Saved data entries

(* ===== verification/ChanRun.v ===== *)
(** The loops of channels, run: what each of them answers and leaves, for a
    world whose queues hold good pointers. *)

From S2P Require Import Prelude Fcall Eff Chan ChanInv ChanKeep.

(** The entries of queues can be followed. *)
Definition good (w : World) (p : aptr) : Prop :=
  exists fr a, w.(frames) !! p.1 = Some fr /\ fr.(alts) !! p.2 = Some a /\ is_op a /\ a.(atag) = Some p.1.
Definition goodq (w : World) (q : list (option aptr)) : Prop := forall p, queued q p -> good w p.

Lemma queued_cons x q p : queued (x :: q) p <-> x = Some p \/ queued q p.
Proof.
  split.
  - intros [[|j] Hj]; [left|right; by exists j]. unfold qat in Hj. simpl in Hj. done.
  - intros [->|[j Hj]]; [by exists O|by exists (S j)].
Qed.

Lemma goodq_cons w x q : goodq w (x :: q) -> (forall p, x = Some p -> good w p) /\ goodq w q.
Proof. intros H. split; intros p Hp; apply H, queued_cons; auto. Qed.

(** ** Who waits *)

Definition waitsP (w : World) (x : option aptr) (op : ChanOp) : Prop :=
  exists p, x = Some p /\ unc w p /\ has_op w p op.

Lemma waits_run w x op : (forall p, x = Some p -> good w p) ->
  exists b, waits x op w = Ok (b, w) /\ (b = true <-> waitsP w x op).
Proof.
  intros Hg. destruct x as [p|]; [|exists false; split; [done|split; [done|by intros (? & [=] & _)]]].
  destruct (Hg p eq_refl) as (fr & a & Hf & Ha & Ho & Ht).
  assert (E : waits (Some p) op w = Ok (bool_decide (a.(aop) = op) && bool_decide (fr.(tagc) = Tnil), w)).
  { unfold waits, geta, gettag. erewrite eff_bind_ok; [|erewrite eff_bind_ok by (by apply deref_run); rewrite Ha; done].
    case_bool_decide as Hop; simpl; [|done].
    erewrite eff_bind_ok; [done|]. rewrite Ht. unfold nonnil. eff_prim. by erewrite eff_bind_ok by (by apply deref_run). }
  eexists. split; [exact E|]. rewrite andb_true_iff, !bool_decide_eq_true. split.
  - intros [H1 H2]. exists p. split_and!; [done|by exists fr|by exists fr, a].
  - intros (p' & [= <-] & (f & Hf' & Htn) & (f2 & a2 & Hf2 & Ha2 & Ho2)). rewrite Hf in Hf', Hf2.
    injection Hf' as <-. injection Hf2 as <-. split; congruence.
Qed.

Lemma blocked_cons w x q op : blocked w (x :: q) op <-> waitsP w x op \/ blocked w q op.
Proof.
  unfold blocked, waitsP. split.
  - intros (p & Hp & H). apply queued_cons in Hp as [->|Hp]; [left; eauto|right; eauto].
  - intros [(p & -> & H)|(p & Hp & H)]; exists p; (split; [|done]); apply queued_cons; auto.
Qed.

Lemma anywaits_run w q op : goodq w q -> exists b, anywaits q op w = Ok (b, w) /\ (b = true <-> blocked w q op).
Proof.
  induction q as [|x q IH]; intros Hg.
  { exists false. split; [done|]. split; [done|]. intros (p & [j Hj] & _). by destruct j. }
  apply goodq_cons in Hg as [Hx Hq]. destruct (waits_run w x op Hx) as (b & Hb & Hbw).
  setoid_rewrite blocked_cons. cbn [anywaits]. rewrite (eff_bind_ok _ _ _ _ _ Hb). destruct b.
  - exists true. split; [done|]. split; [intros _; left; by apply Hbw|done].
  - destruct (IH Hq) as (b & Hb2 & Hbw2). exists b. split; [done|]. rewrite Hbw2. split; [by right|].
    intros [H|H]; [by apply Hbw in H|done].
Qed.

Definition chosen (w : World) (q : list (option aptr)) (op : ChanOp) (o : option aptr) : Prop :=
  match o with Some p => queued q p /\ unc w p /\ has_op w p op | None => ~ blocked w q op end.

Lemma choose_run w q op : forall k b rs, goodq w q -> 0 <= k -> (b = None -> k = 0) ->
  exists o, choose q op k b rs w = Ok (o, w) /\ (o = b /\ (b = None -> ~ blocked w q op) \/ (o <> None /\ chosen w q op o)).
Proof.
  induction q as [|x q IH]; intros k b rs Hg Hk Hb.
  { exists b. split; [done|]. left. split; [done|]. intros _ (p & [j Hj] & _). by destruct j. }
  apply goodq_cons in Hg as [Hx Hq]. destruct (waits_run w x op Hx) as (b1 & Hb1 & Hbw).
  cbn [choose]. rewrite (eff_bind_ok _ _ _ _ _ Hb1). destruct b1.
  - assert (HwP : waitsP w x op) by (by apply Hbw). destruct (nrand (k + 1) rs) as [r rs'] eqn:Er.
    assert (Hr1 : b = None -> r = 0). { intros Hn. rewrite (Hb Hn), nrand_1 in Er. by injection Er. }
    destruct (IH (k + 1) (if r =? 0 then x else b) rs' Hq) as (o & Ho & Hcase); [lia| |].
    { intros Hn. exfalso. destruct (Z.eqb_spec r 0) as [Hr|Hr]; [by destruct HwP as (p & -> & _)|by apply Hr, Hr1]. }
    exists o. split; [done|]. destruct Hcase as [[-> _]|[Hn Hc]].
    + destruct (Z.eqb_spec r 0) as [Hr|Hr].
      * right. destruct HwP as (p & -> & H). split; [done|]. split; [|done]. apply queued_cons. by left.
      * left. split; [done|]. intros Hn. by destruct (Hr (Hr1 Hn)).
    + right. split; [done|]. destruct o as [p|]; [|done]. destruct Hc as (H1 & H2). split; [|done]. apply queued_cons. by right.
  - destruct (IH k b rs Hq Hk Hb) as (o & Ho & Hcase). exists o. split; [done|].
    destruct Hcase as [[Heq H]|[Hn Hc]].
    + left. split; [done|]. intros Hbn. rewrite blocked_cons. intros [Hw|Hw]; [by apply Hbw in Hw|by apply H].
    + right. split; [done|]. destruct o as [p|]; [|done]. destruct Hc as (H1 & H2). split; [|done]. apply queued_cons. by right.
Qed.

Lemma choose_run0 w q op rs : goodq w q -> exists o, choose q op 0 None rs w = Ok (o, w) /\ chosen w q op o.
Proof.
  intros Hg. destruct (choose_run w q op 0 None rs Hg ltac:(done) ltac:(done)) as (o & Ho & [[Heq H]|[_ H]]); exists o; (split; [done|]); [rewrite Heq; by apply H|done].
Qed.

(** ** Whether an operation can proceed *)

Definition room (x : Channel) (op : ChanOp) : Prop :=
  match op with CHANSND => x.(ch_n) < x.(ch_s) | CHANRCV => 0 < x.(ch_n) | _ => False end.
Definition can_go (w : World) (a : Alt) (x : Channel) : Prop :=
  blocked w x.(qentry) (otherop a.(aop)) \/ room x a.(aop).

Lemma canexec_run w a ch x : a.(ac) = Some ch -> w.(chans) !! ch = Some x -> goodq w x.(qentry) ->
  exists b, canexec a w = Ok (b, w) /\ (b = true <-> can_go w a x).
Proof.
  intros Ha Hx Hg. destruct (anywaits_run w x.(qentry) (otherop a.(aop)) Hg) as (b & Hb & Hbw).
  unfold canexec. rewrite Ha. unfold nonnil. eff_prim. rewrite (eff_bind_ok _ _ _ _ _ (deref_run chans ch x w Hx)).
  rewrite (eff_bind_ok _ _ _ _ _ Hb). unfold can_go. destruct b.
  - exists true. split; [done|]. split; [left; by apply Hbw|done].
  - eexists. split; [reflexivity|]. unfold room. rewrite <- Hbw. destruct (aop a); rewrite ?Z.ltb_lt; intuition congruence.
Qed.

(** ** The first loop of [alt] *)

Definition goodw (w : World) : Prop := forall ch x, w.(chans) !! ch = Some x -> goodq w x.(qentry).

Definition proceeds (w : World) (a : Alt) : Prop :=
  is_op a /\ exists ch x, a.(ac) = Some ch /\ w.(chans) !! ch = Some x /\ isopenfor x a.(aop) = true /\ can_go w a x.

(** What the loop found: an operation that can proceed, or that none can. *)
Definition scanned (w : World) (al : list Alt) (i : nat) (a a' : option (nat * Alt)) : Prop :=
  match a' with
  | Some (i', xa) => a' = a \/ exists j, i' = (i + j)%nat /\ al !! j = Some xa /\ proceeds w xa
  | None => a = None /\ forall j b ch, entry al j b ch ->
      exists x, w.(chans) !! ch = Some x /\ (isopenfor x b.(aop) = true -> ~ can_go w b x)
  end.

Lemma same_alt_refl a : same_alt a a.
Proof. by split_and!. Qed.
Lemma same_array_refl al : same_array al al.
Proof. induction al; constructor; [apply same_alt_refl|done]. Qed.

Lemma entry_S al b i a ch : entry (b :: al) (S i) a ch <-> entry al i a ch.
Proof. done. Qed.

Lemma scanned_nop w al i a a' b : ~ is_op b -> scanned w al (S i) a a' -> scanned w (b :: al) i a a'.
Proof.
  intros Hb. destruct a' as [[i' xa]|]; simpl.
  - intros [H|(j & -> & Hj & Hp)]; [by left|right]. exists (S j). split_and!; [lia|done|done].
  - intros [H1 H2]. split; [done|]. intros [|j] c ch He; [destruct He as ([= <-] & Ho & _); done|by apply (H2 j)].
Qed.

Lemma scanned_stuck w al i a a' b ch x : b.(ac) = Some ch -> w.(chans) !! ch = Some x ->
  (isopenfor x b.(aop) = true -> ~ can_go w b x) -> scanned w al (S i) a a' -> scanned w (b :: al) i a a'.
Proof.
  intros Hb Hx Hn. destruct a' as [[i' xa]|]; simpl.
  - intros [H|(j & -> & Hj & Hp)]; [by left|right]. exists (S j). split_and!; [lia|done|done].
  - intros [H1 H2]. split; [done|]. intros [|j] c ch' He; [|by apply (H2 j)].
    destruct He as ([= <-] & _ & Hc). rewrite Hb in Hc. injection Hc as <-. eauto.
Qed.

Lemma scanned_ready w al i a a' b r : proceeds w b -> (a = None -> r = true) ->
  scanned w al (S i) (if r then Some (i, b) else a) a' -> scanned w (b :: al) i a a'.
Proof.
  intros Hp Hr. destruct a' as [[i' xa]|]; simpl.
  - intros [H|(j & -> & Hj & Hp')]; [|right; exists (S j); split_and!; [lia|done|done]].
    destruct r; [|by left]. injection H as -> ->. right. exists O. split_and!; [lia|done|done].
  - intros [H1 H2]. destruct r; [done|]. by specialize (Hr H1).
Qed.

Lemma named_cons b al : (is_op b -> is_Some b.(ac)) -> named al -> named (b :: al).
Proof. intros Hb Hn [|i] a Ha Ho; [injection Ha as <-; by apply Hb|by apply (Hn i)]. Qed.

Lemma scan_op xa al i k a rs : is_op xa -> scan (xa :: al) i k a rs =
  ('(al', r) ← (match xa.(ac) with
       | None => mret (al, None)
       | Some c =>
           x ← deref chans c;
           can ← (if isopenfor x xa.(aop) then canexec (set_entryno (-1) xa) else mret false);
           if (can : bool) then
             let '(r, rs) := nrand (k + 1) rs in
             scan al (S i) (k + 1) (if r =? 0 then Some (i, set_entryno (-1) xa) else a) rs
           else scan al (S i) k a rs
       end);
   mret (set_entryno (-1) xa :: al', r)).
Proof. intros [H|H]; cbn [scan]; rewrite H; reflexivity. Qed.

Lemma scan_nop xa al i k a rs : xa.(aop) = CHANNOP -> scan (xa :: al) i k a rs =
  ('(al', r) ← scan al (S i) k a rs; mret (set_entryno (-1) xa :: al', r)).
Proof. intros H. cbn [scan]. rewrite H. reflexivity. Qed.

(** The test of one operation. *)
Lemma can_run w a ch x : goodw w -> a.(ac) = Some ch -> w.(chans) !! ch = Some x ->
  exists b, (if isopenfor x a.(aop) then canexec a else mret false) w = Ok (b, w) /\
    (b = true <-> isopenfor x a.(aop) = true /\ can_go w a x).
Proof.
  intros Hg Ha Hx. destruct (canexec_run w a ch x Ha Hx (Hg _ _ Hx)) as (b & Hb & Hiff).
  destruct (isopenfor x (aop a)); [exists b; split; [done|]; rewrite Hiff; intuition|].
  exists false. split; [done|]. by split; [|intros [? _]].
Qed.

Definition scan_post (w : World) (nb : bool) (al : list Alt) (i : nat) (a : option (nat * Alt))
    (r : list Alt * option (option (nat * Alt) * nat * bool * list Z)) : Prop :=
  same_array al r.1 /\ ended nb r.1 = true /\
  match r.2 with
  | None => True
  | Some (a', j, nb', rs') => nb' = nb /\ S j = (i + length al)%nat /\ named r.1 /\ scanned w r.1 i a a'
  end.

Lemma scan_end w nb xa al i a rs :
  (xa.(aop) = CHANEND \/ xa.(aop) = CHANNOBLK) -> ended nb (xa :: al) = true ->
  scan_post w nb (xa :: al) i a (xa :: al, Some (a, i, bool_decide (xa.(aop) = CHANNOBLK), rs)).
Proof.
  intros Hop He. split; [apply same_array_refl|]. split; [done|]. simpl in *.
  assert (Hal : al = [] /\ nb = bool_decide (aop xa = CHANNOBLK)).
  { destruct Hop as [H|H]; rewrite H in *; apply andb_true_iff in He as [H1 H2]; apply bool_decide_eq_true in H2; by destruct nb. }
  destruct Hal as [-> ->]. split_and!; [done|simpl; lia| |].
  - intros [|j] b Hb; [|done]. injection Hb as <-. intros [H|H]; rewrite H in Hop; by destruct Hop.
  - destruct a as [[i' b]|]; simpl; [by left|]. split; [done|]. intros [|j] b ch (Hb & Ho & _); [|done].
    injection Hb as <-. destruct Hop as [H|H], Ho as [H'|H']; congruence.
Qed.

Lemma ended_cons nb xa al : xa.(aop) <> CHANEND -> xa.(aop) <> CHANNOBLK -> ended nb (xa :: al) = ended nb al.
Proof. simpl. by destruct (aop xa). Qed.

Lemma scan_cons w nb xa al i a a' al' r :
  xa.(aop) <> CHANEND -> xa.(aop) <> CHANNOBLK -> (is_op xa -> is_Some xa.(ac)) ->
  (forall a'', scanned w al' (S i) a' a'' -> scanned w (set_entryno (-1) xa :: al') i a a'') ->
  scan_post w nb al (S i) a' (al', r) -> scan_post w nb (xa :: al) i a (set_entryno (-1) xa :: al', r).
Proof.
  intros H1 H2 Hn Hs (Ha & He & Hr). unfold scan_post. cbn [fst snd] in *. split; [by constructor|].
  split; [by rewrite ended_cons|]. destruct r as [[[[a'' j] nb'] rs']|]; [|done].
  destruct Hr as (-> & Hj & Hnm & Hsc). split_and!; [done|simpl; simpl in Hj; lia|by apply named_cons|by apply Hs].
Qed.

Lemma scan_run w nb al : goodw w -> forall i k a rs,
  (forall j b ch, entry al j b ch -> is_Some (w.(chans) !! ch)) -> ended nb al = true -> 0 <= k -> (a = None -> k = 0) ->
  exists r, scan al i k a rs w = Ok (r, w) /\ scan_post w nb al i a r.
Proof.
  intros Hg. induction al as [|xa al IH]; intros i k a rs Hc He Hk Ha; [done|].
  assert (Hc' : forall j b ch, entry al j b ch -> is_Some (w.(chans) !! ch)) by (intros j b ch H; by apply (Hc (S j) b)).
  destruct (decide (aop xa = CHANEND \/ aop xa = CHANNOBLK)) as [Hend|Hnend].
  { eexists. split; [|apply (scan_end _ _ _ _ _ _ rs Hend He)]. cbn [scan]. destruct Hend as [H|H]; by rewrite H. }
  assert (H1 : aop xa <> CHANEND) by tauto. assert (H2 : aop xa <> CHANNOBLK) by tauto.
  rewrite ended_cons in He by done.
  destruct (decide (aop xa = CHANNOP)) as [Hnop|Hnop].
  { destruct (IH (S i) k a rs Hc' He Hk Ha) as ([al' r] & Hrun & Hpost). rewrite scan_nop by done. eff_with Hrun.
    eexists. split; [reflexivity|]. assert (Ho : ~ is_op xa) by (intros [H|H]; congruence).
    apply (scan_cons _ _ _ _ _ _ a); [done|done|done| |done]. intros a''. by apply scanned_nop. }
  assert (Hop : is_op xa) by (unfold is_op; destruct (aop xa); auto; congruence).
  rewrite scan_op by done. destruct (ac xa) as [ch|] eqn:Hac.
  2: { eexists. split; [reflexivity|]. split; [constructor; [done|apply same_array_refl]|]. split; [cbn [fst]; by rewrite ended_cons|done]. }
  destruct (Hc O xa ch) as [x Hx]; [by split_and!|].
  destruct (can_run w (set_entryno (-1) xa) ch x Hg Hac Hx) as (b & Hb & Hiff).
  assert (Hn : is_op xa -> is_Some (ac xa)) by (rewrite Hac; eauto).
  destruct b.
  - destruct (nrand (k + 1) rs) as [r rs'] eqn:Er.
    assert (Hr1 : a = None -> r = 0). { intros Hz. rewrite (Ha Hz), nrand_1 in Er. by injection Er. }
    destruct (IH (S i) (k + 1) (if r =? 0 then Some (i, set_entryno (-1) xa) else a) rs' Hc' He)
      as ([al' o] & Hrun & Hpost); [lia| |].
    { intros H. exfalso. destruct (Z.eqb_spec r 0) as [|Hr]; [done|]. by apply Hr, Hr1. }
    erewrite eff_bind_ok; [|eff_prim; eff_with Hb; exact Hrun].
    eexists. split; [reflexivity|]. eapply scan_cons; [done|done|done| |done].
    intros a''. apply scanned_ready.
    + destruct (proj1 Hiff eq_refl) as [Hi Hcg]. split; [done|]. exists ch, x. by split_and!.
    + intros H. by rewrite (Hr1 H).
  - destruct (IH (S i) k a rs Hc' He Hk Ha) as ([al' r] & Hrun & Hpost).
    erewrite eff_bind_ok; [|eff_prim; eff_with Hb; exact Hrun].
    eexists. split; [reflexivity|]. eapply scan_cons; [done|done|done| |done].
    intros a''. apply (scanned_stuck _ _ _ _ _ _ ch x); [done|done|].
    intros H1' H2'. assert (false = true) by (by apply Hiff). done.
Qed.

BRIEF: In the entries above, find the line with "intros Hg. destruct (choose_run" and the line with "intros Ha Hx", then set down exactly those two and every line between them, nothing else.

RESULT OF THE EXERCISE:
  intros Hg. destruct (choose_run w q op 0 None rs Hg ltac:(done) ltac:(done)) as (o & Ho & [[Heq H]|[_ H]]); exists o; (split; [done|]); [rewrite Heq; by apply H|done].
Qed.

(** ** Whether an operation can proceed *)

Definition room (x : Channel) (op : ChanOp) : Prop :=
  match op with CHANSND => x.(ch_n) < x.(ch_s) | CHANRCV => 0 < x.(ch_n) | _ => False end.
Definition can_go (w : World) (a : Alt) (x : Channel) : Prop :=
  blocked w x.(qentry) (otherop a.(aop)) \/ room x a.(aop).

Lemma canexec_run w a ch x : a.(ac) = Some ch -> w.(chans) !! ch = Some x -> goodq w x.(qentry) ->
  exists b, canexec a w = Ok (b, w) /\ (b = true <-> can_go w a x).
Proof.
  intros Ha Hx Hg. destruct (anywaits_run w x.(qentry) (otherop a.(aop)) Hg) as (b & Hb & Hbw).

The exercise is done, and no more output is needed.